The Victorian chapel and reception hall (done in custom wood work with these amazing lights) were paid for by my Father (at his insistence – he refused to let us just rent out the VFW or KofC). The Owners of the place even provided an antique sleigh (we had a winter wedding) for no additional cost for photo ops. Linens were included in the space rental.
The food was “catered” by a small family bistro in my parents home town. The best food ever and it was vary affordable. My aunts set up the “buffet” and it looked like it was done “professionally”. We went to the discount liquor store and purchased beer and wine (served at the bar).

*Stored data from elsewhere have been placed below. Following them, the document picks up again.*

Lemma collate_tokens_moves_eos_witness :
  [[1; 2; 9]; [4; 9]] <> [] /\
  fits_int64 0 = true /\ fits_int64 9 = true /\
  match collate_tokens 0 9 false true [[1; 2; 9]; [4; 9]] with
  | Returns res =>
      Forall (ends_with 9) [[1; 2; 9]; [4; 9]] /\
      res = map (fun v => pad_row 0 false
                                  (py_max (map len [[1; 2; 9]; [4; 9]]))
                                  (9 :: slice_to v (-1)))
                [[1; 2; 9]; [4; 9]]
  | Fails _ => ~ Forall (ends_with 9) [[1; 2; 9]; [4; 9]]
  end.
Proof.
  split; [discriminate |]. split; [reflexivity |]. split; [reflexivity |].
  apply (collate_tokens_moves_eos 0 9 false [[1; 2; 9]; [4; 9]]);
    [discriminate | reflexivity | reflexivity].
Defined.

End CollateFacts.

(** ** Truncation of sentences *)

Module TruncateFacts.
Import Truncate.

Lemma half_draw_in_range : draws_in_range half_draw.
Proof.
  intros n g Hn. unfold half_draw. cbn [fst].
  pose proof (Z.div_pos n 2 Hn ltac:(lia)).
  pose proof (Z.div_le_upper_bound n 2 n ltac:(lia) ltac:(lia)). lia.
Qed.

Lemma slice_between_segment {A : Type} (l : list A) (a b : Z) :
  segment_of (slice_between l a b) l.
Proof.
  unfold slice_between, segment_of. cbv zeta.
  set (s := slice_bound (len l) a). set (e := slice_bound (len l) b).
  exists (firstn s l), (skipn (e - s) (skipn s l)).
  now rewrite firstn_skipn, firstn_skipn.
Qed.

Lemma segment_of_refl {A : Type} (l : list A) : segment_of l l.
Proof. exists [], []. now rewrite app_nil_r. Qed.

Lemma segment_of_trans {A : Type} (a b c : list A) :
  segment_of a b -> segment_of b c -> segment_of a c.
Proof.
  intros (p1 & q1 & ->) (p2 & q2 & ->).
  exists (p2 ++ p1), (q1 ++ q2). now rewrite <- !app_assoc.
Qed.

Lemma len_slice_between {A : Type} (l : list A) (h t : Z) :
  0 <= h -> 0 < t ->
  len (slice_between l h (- t)) = Z.max 0 (len l - (h + t)).
Proof.
  intros Hh Ht. unfold slice_between, slice_bound, len. cbv zeta.
  rewrite length_firstn, length_skipn.
  destruct (h <? 0) eqn:E1; [apply Z.ltb_lt in E1; lia |].
  destruct (- t <? 0) eqn:E2; [| apply Z.ltb_ge in E2; lia].
  lia.
Qed.

Lemma slice_between_stop_zero {A : Type} (l : list A) (h : Z) :
  0 <= h -> slice_between l h (- 0) = [].
Proof.
  intros Hh. unfold slice_between, slice_bound. cbv zeta.
  cbn [Z.opp Z.ltb Z.compare].
  pose proof (BatchFacts.len_nonneg l).
  rewrite (Z.min_l 0) by lia. reflexivity.
Qed.

Section Facts.
Context {G : Type}.
Variable draw : Z -> G -> Z * G.
Hypothesis Hdraw : draws_in_range draw.

Lemma trunc_sent_spec (sent : list Z) (cnt : Z) (g : G) :
  0 <= cnt ->
  let h := fst (draw cnt g) in
  _trunc_sent draw sent cnt g
  = (Ok (slice_between sent h (- (cnt - h))), snd (draw cnt g)) /\
  segment_of (slice_between sent h (- (cnt - h))) sent /\
  len (slice_between sent h (- (cnt - h)))
  = if h =? cnt then 0 else Z.max 0 (len sent - cnt).
Proof.
  intros Hc h. pose proof (Hdraw cnt g Hc) as Hr. fold h in Hr.
  unfold _trunc_sent, np_random_binomial.
  destruct (cnt <? 0) eqn:E; [apply Z.ltb_lt in E; lia |].
  subst h. destruct (draw cnt g) as [k g']. cbn [fst snd] in *.
  split; [reflexivity |]. split; [apply slice_between_segment |].
  destruct (k =? cnt) eqn:Ek.
  - apply Z.eqb_eq in Ek. subst k. rewrite Z.sub_diag.
    now rewrite slice_between_stop_zero by lia.
  - apply Z.eqb_neq in Ek. rewrite len_slice_between by lia. f_equal. lia.
Qed.

(** X22.  [_trunc_sent] cuts [cnt] tokens off the two ends of the sentence,
    as many from the head as the draw says, and returns the run of tokens
    between, of length [max(0, len - cnt)] -- unless the draw takes all
    [cnt] from the head: the slice then stops at [-0], which is position 0,
    and the result is empty.  In particular a call with [cnt = 0] returns
    the empty sentence. *)
Theorem trunc_sent_cuts_both_ends (sent : list Z) (cnt : Z) (g : G) :
  0 <= cnt ->
  exists r,
    _trunc_sent draw sent cnt g = (Ok r, snd (draw cnt g)) /\
    segment_of r sent /\
    len r = if fst (draw cnt g) =? cnt then 0 else Z.max 0 (len sent - cnt).
Proof.
  intros Hc. destruct (trunc_sent_spec sent cnt g Hc) as (H1 & H2 & H3).
  eexists. split; [exact H1 |]. split; [exact H2 | exact H3].
Qed.

(** X23.  [truncate_single] leaves a sentence that fits
    ([len + 1 <= max_positions]) as it is and draws nothing.  A longer one
    is cut to a run of its own tokens of exactly [max_positions - 1]
    tokens, or to the empty sentence when the draw takes everything from
    the head; either way the result fits when [max_positions >= 1]. *)
Theorem truncate_single_fits (sent : list Z) (max_positions : Z) (g : G) :
  1 <= max_positions ->
  exists r g',
    truncate_single draw sent max_positions g = (Ok r, g') /\
    segment_of r sent /\
    len r + 1 <= max_positions /\
    (len sent + 1 <= max_positions -> r = sent /\ g' = g) /\
    (max_positions < len sent + 1 ->
     len r = max_positions - 1 \/
     (r = [] /\ fst (draw (len sent + 1 - max_positions) g)
                = len sent + 1 - max_positions)).
Proof.
  intros Hm. unfold truncate_single. cbv zeta.
  destruct (len sent + 1 - max_positions <=? 0) eqn:E.
  - apply Z.leb_le in E. exists sent, g.
    split; [reflexivity |]. split; [apply segment_of_refl |].
    split; [lia |]. split; [now split | lia].
  - apply Z.leb_gt in E.
    destruct (trunc_sent_spec sent (len sent + 1 - max_positions) g
                ltac:(lia)) as (H1 & H2 & H3).
    eexists _, _. split; [exact H1 |]. split; [exact H2 |].
    destruct (_ =? _) eqn:Eh in H3.
    + apply Z.eqb_eq in Eh. split; [lia |]. split; [lia |].
      intros _. right. split; [| exact Eh].
      apply BatchFacts.len_zero_nil. exact H3.
    + split; [lia |]. split; [lia |]. intros _. left. lia.
Qed.

(** X24.  [truncate_pair] never raises, returns a pair that fits unchanged
    and without drawing, and otherwise returns, for each sentence, a run of
    consecutive tokens of that sentence: nothing is reordered, and nothing
    moves from one sentence to the other. *)
Theorem truncate_pair_segments (sent1 sent2 : list Z) (max_positions : Z)
        (g : G) :
  exists r1 r2 g',
    truncate_pair draw sent1 sent2 max_positions g = (Ok (r1, r2), g') /\
    segment_of r1 sent1 /\ segment_of r2 sent2 /\
    (len sent1 + len sent2 + 1 <= max_positions ->
     r1 = sent1 /\ r2 = sent2 /\ g' = g).
Proof.
  unfold truncate_pair. cbv zeta.
  set (diff := len sent1 + len sent2 + 1 - max_positions).
  destruct (diff <=? 0) eqn:E.
  { exists sent1, sent2, g. repeat split; apply segment_of_refl. }
  apply Z.leb_gt in E.
  assert (Hfinal :
            forall s1 s2 d g1,
              segment_of s1 sent1 -> segment_of s2 sent2 ->
              exists r1 r2 g',
                (if d <=? 0 then (Ok (s1, s2), g1)
                 else
                   match np_random_binomial draw d g1 with
                   | (Raise e, g2) => (Raise e, g2)
                   | (Ok trunc1, g2) =>
                       match _trunc_sent draw s1 trunc1 g2 with
                       | (Raise e, g3) => (Raise e, g3)
                       | (Ok r1, g3) =>
                           match _trunc_sent draw s2 (d - trunc1) g3 with
                           | (Raise e, g4) => (Raise e, g4)
                           | (Ok r2, g4) => (Ok (r1, r2), g4)
                           end
                       end
                   end) = (Ok (r1, r2), g') /\
                segment_of r1 sent1 /\ segment_of r2 sent2).
  { intros s1 s2 d g1 Hs1 Hs2.
    destruct (d <=? 0) eqn:Ed; [exists s1, s2, g1; now repeat split |].
    apply Z.leb_gt in Ed. unfold np_random_binomial.
    destruct (d <? 0) eqn:Ed'; [apply Z.ltb_lt in Ed'; lia |].
    pose proof (Hdraw d g1 ltac:(lia)) as Hr.
    destruct (draw d g1) as [t1 g2]. cbn [fst] in Hr.
    destruct (trunc_sent_spec s1 t1 g2 ltac:(lia)) as (A1 & A2 & _).
    rewrite A1.
    destruct (trunc_sent_spec s2 (d - t1) (snd (draw t1 g2)) ltac:(lia))
      as (B1 & B2 & _).
    rewrite B1. eexists _, _, _. split; [reflexivity |].
    split; eapply segment_of_trans; eassumption. }
  assert (Hout :
            forall x : result (list Z * list Z) * G,
              (exists r1 r2 g', x = (Ok (r1, r2), g') /\
                                segment_of r1 sent1 /\ segment_of r2 sent2) ->
              exists r1 r2 g',
                x = (Ok (r1, r2), g') /\
                segment_of r1 sent1 /\ segment_of r2 sent2 /\
                (len sent1 + len sent2 + 1 <= max_positions ->
                 r1 = sent1 /\ r2 = sent2 /\ g' = g)).
  { intros x (r1 & r2 & g' & -> & H1 & H2). exists r1, r2, g'.
    repeat split; try assumption; lia. }
  apply Hout.
  pose proof (BatchFacts.len_nonneg sent1). pose proof (BatchFacts.len_nonneg sent2).
  destruct (len sent2 <? len sent1) eqn:E1.
  - apply Z.ltb_lt in E1.
    destruct (trunc_sent_spec sent1 (Z.min (len sent1 - len sent2) diff) g
                ltac:(lia)) as (A1 & A2 & _).
    rewrite A1. apply Hfinal; [exact A2 | apply segment_of_refl].
  - destruct (len sent1 <? len sent2) eqn:E2.
    + apply Z.ltb_lt in E2.
      destruct (trunc_sent_spec sent2 (Z.min (len sent2 - len sent1) diff) g
                  ltac:(lia)) as (A1 & A2 & _).
      rewrite A1. apply Hfinal; [apply segment_of_refl | exact A2].
    + apply Hfinal; apply segment_of_refl.
Qed.
End Facts.

Lemma trunc_sent_cuts_both_ends_witness :
  0 <= 2 /\
  exists r,
    _trunc_sent half_draw [1; 2; 3; 4; 5] 2 0%nat
    = (Ok r, snd (half_draw 2 0%nat)) /\
    segment_of r [1; 2; 3; 4; 5] /\
    len r = if fst (half_draw 2 0%nat) =? 2 then 0
            else Z.max 0 (len [1; 2; 3; 4; 5] - 2).
Proof.
  split; [lia |].
  apply (trunc_sent_cuts_both_ends half_draw half_draw_in_range
           [1; 2; 3; 4; 5] 2 0%nat).
  lia.
Defined.

Lemma truncate_single_fits_witness :
  1 <= 4 /\
  exists r g',
    truncate_single half_draw [1; 2; 3; 4; 5] 4 0%nat = (Ok r, g') /\
    segment_of r [1; 2; 3; 4; 5] /\
    len r + 1 <= 4 /\
    (len [1; 2; 3; 4; 5] + 1 <= 4 -> r = [1; 2; 3; 4; 5] /\ g' = 0%nat) /\
    (4 < len [1; 2; 3; 4; 5] + 1 ->
     len r = 4 - 1 \/
     (r = [] /\ fst (half_draw (len [1; 2; 3; 4; 5] + 1 - 4) 0%nat)
                = len [1; 2; 3; 4; 5] + 1 - 4)).
Proof.
  split; [lia |].
  apply (truncate_single_fits half_draw half_draw_in_range
           [1; 2; 3; 4; 5] 4 0%nat).
  lia.
Defined.

Lemma truncate_pair_segments_witness :
  exists r1 r2 g',
    truncate_pair half_draw [1; 2; 3; 4; 5] [6; 7] 5 0%nat
    = (Ok (r1, r2), g') /\
    segment_of r1 [1; 2; 3; 4; 5] /\ segment_of r2 [6; 7] /\
    (len [1; 2; 3; 4; 5] + len [6; 7] + 1 <= 5 ->
     r1 = [1; 2; 3; 4; 5] /\ r2 = [6; 7] /\ g' = 0%nat).
Proof.
  apply (truncate_pair_segments half_draw half_draw_in_range
           [1; 2; 3; 4; 5] [6; 7] 5 0%nat).
Defined.

End TruncateFacts.

(** ** GroupedIterator *)

Module GroupedFacts.
Import Iterators.
Import GroupedIterator.

Lemma ceil_div_step (L c : Z) :
  0 < L -> 1 <= c -> ceil_div L c = 1 + ceil_div (Z.max 0 (L - c)) c.
Proof.
  intros HL Hc. unfold ceil_div.
  destruct (Z_lt_ge_dec L c) as [Hlt | Hge].
  - rewrite Z.max_l by lia.
    rewrite (Z.div_small (0 + c - 1)) by lia.
    symmetry. apply (Z.div_unique (L + c - 1) c 1 (L - 1)); lia.
  - rewrite Z.max_r by lia.
    replace (L + c - 1) with ((L - c + c - 1) + 1 * c) by lia.
    rewrite Z.div_add by lia. lia.
Qed.

Section Facts.
Context {A : Type}.

Lemma take_chunk_spec (n : nat) :
  forall (l chunk : list A),
    take_chunk n l chunk
    = (chunk ++ firstn n l, skipn n l, (length l <? n)%nat).
Proof.
  induction n as [| n IH]; intros l chunk.
  - simpl. now rewrite app_nil_r.
  - destruct l as [| x r]; simpl.
    + now rewrite app_nil_r.
    + rewrite IH, <- app_assoc. reflexivity.
Qed.

Lemma next_spec (l : list A) (c : Z) :
  1 <= c ->
  __next__ (Make l c)
  = match l with
    | [] => (Raise StopIteration, Make [] c)
    | _ :: _ => (Ok (firstn (Z.to_nat c) l), Make (skipn (Z.to_nat c) l) c)
    end.
Proof.
  intros Hc. unfold __next__. cbn [itr chunk_size].
  rewrite take_chunk_spec. cbn [app].
  destruct l as [| x r].
  - destruct (Z.to_nat c) eqn:E; [lia |]. reflexivity.
  - destruct (Z.to_nat c) as [| k] eqn:E; [lia |].
    cbn [firstn]. unfold len. cbn [length].
    rewrite andb_false_r. reflexivity.
Qed.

The cake was made by a stay at home mom who has a side business making cakes (for $100 flat) and to this day any time someone sees my wedding photos they gush about the cake. Go figure! *laugh*
Guests took photos and they turned out great (the digital camera revolution made it easy).
My attendants were my teenage nieces and they wore dresses they choose (both also wore the dresses to the homecoming formal). My Husband’s brother stood up for him. I couldn’t have picked better bridal attendants because no one believes in romance like 16 year old girls. I think I had more fun “being a bride” in the “romantic wedding” as seen through their eyes than they did in standing up in the wedding.
My husband likes my hair down and straight so I wore it down with pretty hair combs and “did” my own makeup (if you ever want to laugh until you pee your pants, get some quotes for someone to “do” your make up).
A family friend played the harp for a few hours while we ate dinner, otherwise classical background music chosen by my brother was played on CD. We didn’t have dancing (it was a morning wedding and afternoon reception).
We stayed at a comfort inn in town – because they had a jacuzzi bathtub that seated two and a “suite” so our daughter would be able to stay with us while at the same time we would have some privacy.
We had a very “posh” looking and feeling wedding for just under $5,000. Granted we had a “smaller” size wedding (only close family – 78 people).
If I was going to do it again, I wouldn’t change anything except I might have gotten married sooner. *smile*
I love your wedding story. It is so refreshing in these days of excess. I too, could care less about all the details of a traditional wedding, and I do not like being the center of attention. I was pregnant when we got married, I wore a simple sundress. We got married in a pre revolutionary war preserved farmhouse, and had a dinner at my parents house after. We had about 30 guests. The total cost of the whole thing was $500.00. Five years later we went on a honeymoon at the beach and stayed in a quaint bed and breakfast. I wouldn’t change a thing. Plus, the money we saved by not having an elaborate wedding is now our emergency fund. I did not have a wedding registry either. Most people brought small gifts for the future baby!
Kate
My wedding ended up very similar to yours. Rented dishes and silverware. Friend’s mom made food. Reception at my MIL ‘s house. BIL photographed the whole thing. My dress was a simple off -white cocktail dress. We had the same idea on not over spending on our wedding. We just celebrated our 26th anniversary.